▶ INPUT RECORDS:

=== Begin Enclosure ===

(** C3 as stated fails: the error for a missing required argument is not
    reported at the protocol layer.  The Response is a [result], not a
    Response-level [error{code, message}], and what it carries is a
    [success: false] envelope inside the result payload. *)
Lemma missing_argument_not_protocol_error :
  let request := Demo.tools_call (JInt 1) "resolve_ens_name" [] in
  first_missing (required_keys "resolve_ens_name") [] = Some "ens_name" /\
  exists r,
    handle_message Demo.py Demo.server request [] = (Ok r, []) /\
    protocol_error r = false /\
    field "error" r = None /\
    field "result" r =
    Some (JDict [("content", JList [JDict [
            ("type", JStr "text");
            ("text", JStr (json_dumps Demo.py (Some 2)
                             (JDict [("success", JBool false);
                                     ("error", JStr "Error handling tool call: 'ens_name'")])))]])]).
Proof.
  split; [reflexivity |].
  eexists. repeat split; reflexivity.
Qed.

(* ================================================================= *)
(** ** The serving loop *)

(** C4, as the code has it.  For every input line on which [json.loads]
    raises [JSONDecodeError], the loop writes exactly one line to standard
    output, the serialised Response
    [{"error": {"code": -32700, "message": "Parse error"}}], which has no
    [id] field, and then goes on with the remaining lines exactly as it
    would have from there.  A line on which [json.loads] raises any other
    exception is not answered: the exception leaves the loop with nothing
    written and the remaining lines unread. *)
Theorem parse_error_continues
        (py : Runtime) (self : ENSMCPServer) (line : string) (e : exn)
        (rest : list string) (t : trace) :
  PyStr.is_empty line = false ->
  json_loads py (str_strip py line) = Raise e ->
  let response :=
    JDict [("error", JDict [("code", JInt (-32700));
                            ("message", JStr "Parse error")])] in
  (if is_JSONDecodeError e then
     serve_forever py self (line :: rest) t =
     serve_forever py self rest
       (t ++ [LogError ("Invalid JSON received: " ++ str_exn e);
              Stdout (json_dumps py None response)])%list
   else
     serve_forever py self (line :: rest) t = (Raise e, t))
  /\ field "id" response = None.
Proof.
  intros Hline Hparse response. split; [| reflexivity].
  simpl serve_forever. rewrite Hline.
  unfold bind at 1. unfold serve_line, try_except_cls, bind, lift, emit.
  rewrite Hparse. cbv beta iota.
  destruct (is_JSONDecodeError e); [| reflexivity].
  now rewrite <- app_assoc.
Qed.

=== End Enclosure ===

Give the number of lines in the listing above that contain "field", and nothing else.

▶ WRITTEN RESPONSE:
4